I started this piece last week, but some how couldn’t manage to get my brain to work enough to complete it. Let’s try again shall we?
I lived in London for a while.
You would think that everything about a city that size would provoke extreme levels of anxiety for a socially panicked, agoraphobic girl. But lots of things about London suited me down to a tea.
There, I found a level of anonymity that only a vast crowd of pissed-off hospo staff, office workers and cleaners can offer you; the anonymity of ‘get the fuck out of my way’. A million people might buzz past me on a day out shopping in Covent Garden but not a single one gave a flying fuck what I was doing or if I was making a twat of myself. On any street in London you will find a surfeit of people far stranger than I could ever hope or fear I may be. So what if I am nervously fast walking up the street looking for a bathroom to hide in? Compared to the dude in an 18 inch laced and boned corset, spiked latex heeled boots, and mini skirt, preaching about the love of Jesus and handing out questionable looking sweets, I am but a blip on the social radar.
Something I did find difficult about London was queuing, the classic British pass time. You have to queue for pretty much everything in London. If there was no queue, it lead to wrinkled noses and dubious questions as to the validity of said business.
Queues at the Post Office and bank were the hardest for me because they were ALWAYS long and there never seemed to be toilets anywhere near to save me in a panic. After work one day, I resolved to make the journey (a ten minute walk) to what was then the closest HSBC and sort out what ever banking related issues I was having. Funnily enough, I have no idea why I was there but the memory of what happened will stay with me forever.
I was feeling brave and steady of stomach when I walked in, but after waiting in the desk line then moving on to the ‘sitting down enquiries’ line, my nerves were on the verge of breaking.

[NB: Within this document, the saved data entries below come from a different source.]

Lemma deliver_markers apart p rest w :
  to_client w = p :: rest → flow apart w → markers_ok apart w → markers_ok apart (step Deliver w).
Proof.
  intros Hc Hw Hm. pose proof (delivered_fresh _ _ _ _ Hw Hc) as Hn. pose proof Hw as [_ _ _ _ Hreq _].
  destruct (Hreq p) as (r & Hr & Hrp); [rewrite Hc; by left|]. pose proof (replies_body _ _ _ Hrp) as Hb.
  destruct (replies_id _ _ _ _ _ _ _ _ Hrp) as [Hid Huri]. cbn [world_event]. rewrite Hc. destruct Hm as [H1 H2 H3].
  (* the request of the latest number is this one, or was answered before *)
  assert (∀ u i r', assoc_get u (pendingByModel w) = Some i → r' ∈ asked w → r_id r' = i → i = p_id p → r' = r ∧ r_uri r = u
    ∧ is_parse (r_type r) = false) as Hthis.
  { intros u i r' Hi Hr' Hid' Ei. assert (r' = r) as -> by (apply (asked_once _ _ _ _ Hw Hr' Hr); congruence).
    destruct (H3 u i r Hi Hr Hid') as (? & ? & _). done. }
  unfold on_reply. cbn [models pendingByModel pendingViews pendingDomains set_port].
  destruct (p_body p) as [ds|def ds|def ds] eqn:Eb.
  - destruct (assoc_get (p_uri p) (models w)) as [text|] eqn:Em; [case_decide as El|]; constructor;
      cbn [models markers pendingByModel nextId asked delivered set_editor set_port]; try done.
    + intros u Hu. rewrite map_set_get. case_decide; [by subst; rewrite Em in Hu|by apply H1].
    + intros u i r' Hi Hr' Hid'. destruct (H3 u i r' Hi Hr' Hid') as (Hu & Ht & Hd). split; [done|]. split; [done|].
      rewrite elem_of_app, list_elem_of_singleton, map_set_get. intros Hin. destruct (decide (u = p_uri p)) as [->|Hne].
      * right. rewrite El in Hi. injection Hi as <-. destruct (Hthis _ _ _ El Hr' Hid' eq_refl) as (-> & _). by exists p, ds.
      * destruct Hin as [Hin|Hin]; [by apply Hd|]. destruct (Hthis _ _ _ Hi Hr' Hid' Hin) as (-> & Hu' & _). exfalso. apply Hne.
        by rewrite Huri.
    + intros u i r' Hi Hr' Hid'. destruct (H3 u i r' Hi Hr' Hid') as (Hu & Ht & Hd). split; [done|]. split; [done|].
      rewrite elem_of_app, list_elem_of_singleton. intros [Hin|Hin]; [by apply Hd|]. exfalso. apply El.
      destruct (Hthis _ _ _ Hi Hr' Hid' Hin) as (-> & Hu' & _). rewrite Huri, Hu'. by rewrite Hi, Hin.
    + intros u i r' Hi Hr' Hid'. destruct (H3 u i r' Hi Hr' Hid') as (Hu & Ht & Hd). split; [done|]. split; [done|].
      rewrite elem_of_app, list_elem_of_singleton. intros [Hin|Hin]; [by apply Hd|]. left.
      destruct (Hthis _ _ _ Hi Hr' Hid' Hin) as (-> & Hu' & _). rewrite Huri, Hu' in Em. by rewrite (H1 _ Em).
  - case_decide; constructor; cbn [models markers pendingByModel nextId asked delivered set_client set_port]; try done;
      intros u i r' Hi Hr' Hid'; destruct (H3 u i r' Hi Hr' Hid') as (Hu & Ht & Hd); (split; [done|]; split; [done|]);
      rewrite elem_of_app, list_elem_of_singleton; (intros [Hin|Hin]; [by apply Hd|]);
      destruct (Hthis _ _ _ Hi Hr' Hid' Hin) as (-> & _ & Hpar); by destruct (r_type r).
  - case_decide; constructor; cbn [models markers pendingByModel nextId asked delivered set_client set_port]; try done;
      intros u i r' Hi Hr' Hid'; destruct (H3 u i r' Hi Hr' Hid') as (Hu & Ht & Hd); (split; [done|]; split; [done|]);
      rewrite elem_of_app, list_elem_of_singleton; (intros [Hin|Hin]; [by apply Hd|]);
      destruct (Hthis _ _ _ Hi Hr' Hid' Hin) as (-> & _ & Hpar); by destruct (r_type r).
Qed.

Lemma markers_event_ok apart w e : flow apart w → markers_ok apart w → markers_ok apart (step e w).
Proof.
  intros Hw Hm. pose proof Hm as [H1 H2 H3]. destruct e as [text uri|text uri|uri text|uri|uri kind|uri|uri| |n|n|].
  - by apply post_markers.
  - by apply post_markers.
  - constructor; cbn [world_event models markers pendingByModel nextId asked delivered set_editor]; try done.
    intros u. rewrite map_set_get. case_decide; [done|apply H1].
  - constructor; cbn [world_event models markers pendingByModel nextId asked delivered set_editor]; try done.
    + intros u. rewrite !map_delete_get. case_decide; [done|apply H1].
    + intros u i r Hi Hr Hid. destruct (H3 u i r Hi Hr Hid) as (Hu & Ht & Hd). split; [done|]. split; [done|].
      rewrite map_delete_get. case_decide; [by left|done].
  - eapply same_markers_ok; [|exact Hm]. by repeat split.
  - cbn [world_event]. unfold clearMarkers. destruct (assoc_get uri (models w)) as [text|] eqn:Em; [|done].
    constructor; cbn [models markers pendingByModel nextId asked delivered set_editor]; try done.
    + intros u Hu. rewrite map_set_get. case_decide; [by subst; rewrite Em in Hu|by apply H1].
    + intros u i r Hi Hr Hid. destruct (H3 u i r Hi Hr Hid) as (Hu & Ht & Hd). split; [done|]. split; [done|].
      rewrite map_set_get. case_decide; [by left|done].
  - cbn [world_event]. unfold debounce_fires. destruct (assoc_get _ _) as [t|]; [|done]. apply dispatch_markers.
    + eapply same_flow_ok; [|exact Hw]. by repeat split.
    + eapply same_markers_ok; [|exact Hm]. by repeat split.
  - cbn [world_event]. destruct (to_worker w); [done|]. eapply same_markers_ok; [|exact Hm]. by repeat split.
  - cbn [world_event]. destruct (updating (tasks w) !! n); [|done]. destruct (after_update _ _ _ _) as [t ps].
    eapply same_markers_ok; [|exact Hm]. by repeat split.
  - cbn [world_event]. destruct (building (tasks w) !! n); [|done]. eapply same_markers_ok; [|exact Hm]. by repeat split.
  - destruct (to_client w) as [|p rest] eqn:E; [cbn [world_event]; by rewrite E|]. by apply (deliver_markers _ p rest).
Qed.

#[local] Abbreviation reached := (reaches parse_uri view_service domain_service event_service duplicate).

Lemma reaches_clients apart w : reached apart w → promises_ok apart w ∧ markers_ok apart w.
Proof.
  induction 1 as [|w e Hr [Hp Hm] _].
  - split; constructor; cbn; try done; try (intros i; split; [by intros Hi%elem_of_nil|by intros (r & Hr%elem_of_nil & _)]);
      try (intros i b Hi; by apply elem_of_nil in Hi); try (intros r Hr; by apply elem_of_nil in Hr). apply NoDup_nil. exact I.
  - apply reaches_flow in Hr. split; [by apply promises_event_ok|by apply markers_event_ok].
Qed.

(** Any events at all. *)
Lemma any_run es w : reached false w → reached false (foldl (λ w e, step e w) w es).
Proof.
  revert w. induction es as [|e es IH]; intros w Hw; [done|]. apply IH. apply reaches_event; [done|].
  destruct e; try done. cbn [admits]. by destruct (to_worker w).
Qed.

(** C35: whatever the order of calls, timers, tasks and messages, every request is in exactly one place, every
    promise is resolved at most once and with the reply to its own request, which is the answer to its text or, if the
    worker interleaves requests on one document, a failure; when nothing is under way no promise is left, and a
    model shows no markers or those of its latest request. *)
Theorem parses_answered apart w :
  reached apart w →
  (NoDup (r_id <$> asked w) ∧ r_id <$> asked w ≡ₚ in_flight w ++ delivered w)
  ∧ (NoDup (resolved w).*1 ∧ ∀ i b, (i, b) ∈ resolved w →
       ∃ r p, r ∈ asked w ∧ r_id r = i ∧ is_parse (r_type r) = true ∧ answers apart r p ∧ b = p_body p)
  ∧ (in_flight w = [] →
     pendingViews w = [] ∧ pendingDomains w = [] ∧ (∀ r, r ∈ asked w → is_parse (r_type r) = true → r_id r ∈ (resolved w).*1)
     ∧ ∀ uri i r, assoc_get uri (pendingByModel w) = Some i → r ∈ asked w → r_id r = i →
         default [] (assoc_get uri (markers w)) = []
         ∨ ∃ p ds, answers apart r p ∧ p_body p = DiagnosticsBody ds ∧ assoc_get uri (markers w) = Some (toMarker <$> ds)).
Proof.
  intros Hr. destruct (reaches_clients _ _ Hr) as [[H1 H2 H3 H4 H5] [_ _ M3]]. apply reaches_flow in Hr as [_ F2 F3 _ _ _].
  split; [done|]. split; [split; [done|]|].
  - intros i b Hin. destruct (H3 i b Hin) as (r & p & ? & ? & ? & ? & ? & _). by exists r, p.
  - intros Hf. rewrite Hf in F3. cbn [app] in F3.
    assert (∀ r, r ∈ asked w → r_id r ∈ delivered w) as Hall
      by (intros r Hr; rewrite <- F3; apply list_elem_of_fmap; by exists r).
    repeat split.
    + destruct (pendingViews w) as [|i l]; [done|]. destruct (proj1 (H1 i)) as (r & Hr & _ & <- & Hn); [by left|]. by apply Hall in Hr.
    + destruct (pendingDomains w) as [|i l]; [done|]. destruct (proj1 (H2 i)) as (r & Hr & _ & <- & Hn); [by left|]. by apply Hall in Hr.
    + intros r Hr Ht. apply H5; [done..|by apply Hall].
    + intros uri i r Hi Hr Hid. destruct (M3 uri i r Hi Hr Hid) as (_ & _ & Hd). apply Hd. rewrite <- Hid. by apply Hall.
Qed.
End promises.

(** * Cases *)

(** Langium as a table: a text is in order, or is not. *)
Definition complaint : LspDiagnostic := MkLsp (Some 1%N) (MkPosition 2 4) (MkPosition 2 7) #"unexpected" None.
Definition toy_diagnostics (s : str) : list LspDiagnostic := if decide (s = #"bad") then [complaint] else [].
Definition toy_uri (s : str) : Uri := MkUri #"inmemory" s.
Definition play (es : list Event) : World :=
  foldl (λ w e, world_event toy_uri (λ s, (None, toy_diagnostics s)) (λ s, (None, toy_diagnostics s)) toy_diagnostics
                  (λ u, #"duplicate") e w) initial_world es.
Definition check_of (uri text : str) : list Event := [SetText uri text; CallValidateModel uri KindView; TimerFires uri].
Definition turn_of_worker : list Event := [Receive; Resume 0; Built 0; Deliver].

Definition two_checks : World :=
  play ([CallParseView #"bad" #"p"] ++ check_of #"m" #"bad" ++ turn_of_worker ++ turn_of_worker).
Example parses_answered_witness :
  NoDup (resolved two_checks).*1 ∧ pendingViews two_checks = [] ∧ 1 ∈ (resolved two_checks).*1.
Proof.
  assert (reaches toy_uri (λ s, (None, toy_diagnostics s)) (λ s, (None, toy_diagnostics s)) toy_diagnostics (λ u, #"duplicate") false
            two_checks) as Hr by (unfold two_checks, play; apply any_run, reaches_initial).
  destruct (parses_answered _ _ _ _ _ _ _ Hr) as (_ & [H _] & H'). destruct H' as (H1 & _ & H2 & _); [by vm_compute|].
  split; [exact H|]. split; [exact H1|]. apply (H2 (MkRequest 1 ParseView #"p" #"bad")); [by left|done].
Defined.

(** The red squiggles come and go with the text. *)
Example squiggles :
  assoc_get #"m" (markers two_checks) = Some [toMarker complaint]
  ∧ assoc_get #"m" (markers (play (check_of #"m" #"bad" ++ turn_of_worker ++ check_of #"m" #"good" ++ turn_of_worker))) = Some [].
Proof. split; by vm_compute. Qed.

(** A late reply: the markers of the last buffer come back onto the next, although they
    were cleared for it, until the next check is through. *)
Example late_squiggles :
  let w := play (check_of #"m" #"bad" ++ [SetText #"m" #"good"; CallClearMarkers #"m"; CallValidateModel #"m" KindView] ++ turn_of_worker) in
  assoc_get #"m" (models w) = Some #"good" ∧ assoc_get #"m" (markers w) = Some [toMarker complaint].
Proof. split; by vm_compute. Qed.

(** The timer of a model that was disposed of asks for nothing, even if there is another model of its name. *)
Example model_gone :
  (λ es, length (asked (play es))) <$>
    [ check_of #"m" #"bad"; [SetText #"m" #"bad"; CallValidateModel #"m" KindView; Dispose #"m"; SetText #"m" #"bad"; TimerFires #"m"] ] = [1; 0].
Proof. by vm_compute. Qed.

(** Two loads of one view, where the worker lets the second in while it drops the document of an
    earlier one: the first fails. *)
Example overlapping_parses :
  resolved (play ([CallParseView #"v" #"p"] ++ turn_of_worker ++
                  [CallParseView #"v" #"p"; CallParseView #"v" #"p"; Receive; Receive; Resume 0; Deliver]))
  = [(1, ViewBody None []); (2, ViewBody None [synthetic #"duplicate"])].
Proof. by vm_compute. Qed.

I knew if I left now and came back I would have to wait in both lines again causing the same internal issues (my digestive system was not a fan of waiting and on this particular day the longer it took, the more liquid my bowels became). By the time I got to the front of the line, faced with a smiling young woman who offered me a generic, cushioned barrel chair, I was clenching hard. I asked her if they had a bathroom for customers. They did not. The idea of trying to have a real grown-up conversation about money or credit or whatever, while I was in such a state seemed impossible. I told her I would be right back and shot out the front door like a greased cannonball. I knew the public toilets across the road were locked but luckily I had spied a pub a few doors up. Thank the Lord for London’s capacity for an open pub on every corner.
After sorting myself out for less than the ideal amount of time, I literally ran back to the bank and plonked into the aforementioned seat to the concerned gaze of my banking operative. Now to be clear, I don’t do lying. I’m terrible at it and my guilt complex is vast.
“Morning sickness” I said. A total and utter lie.
“Oh” she smiled. “How far along are you?”
“About 10 weeks” I replied feeling more and more guilty for telling a nice lady a massive bullshit story.
I don’t know why I didn’t just admit that I had a dicky tummy. I guess the idea of saying “I needed a shit” was too much for me in those days. Honestly, I don’t know if I would be able to say that even now. So, why is ‘needing to vom cause knocked-up’ less embarrassing than the honest explanation of anxiety?
I still don’t really know the answer but when I claimed to be pregnant she seemed to understand and empathise with my plight. The universal language of sickness and human regeneration is more acceptable than something we all do every day, shitting.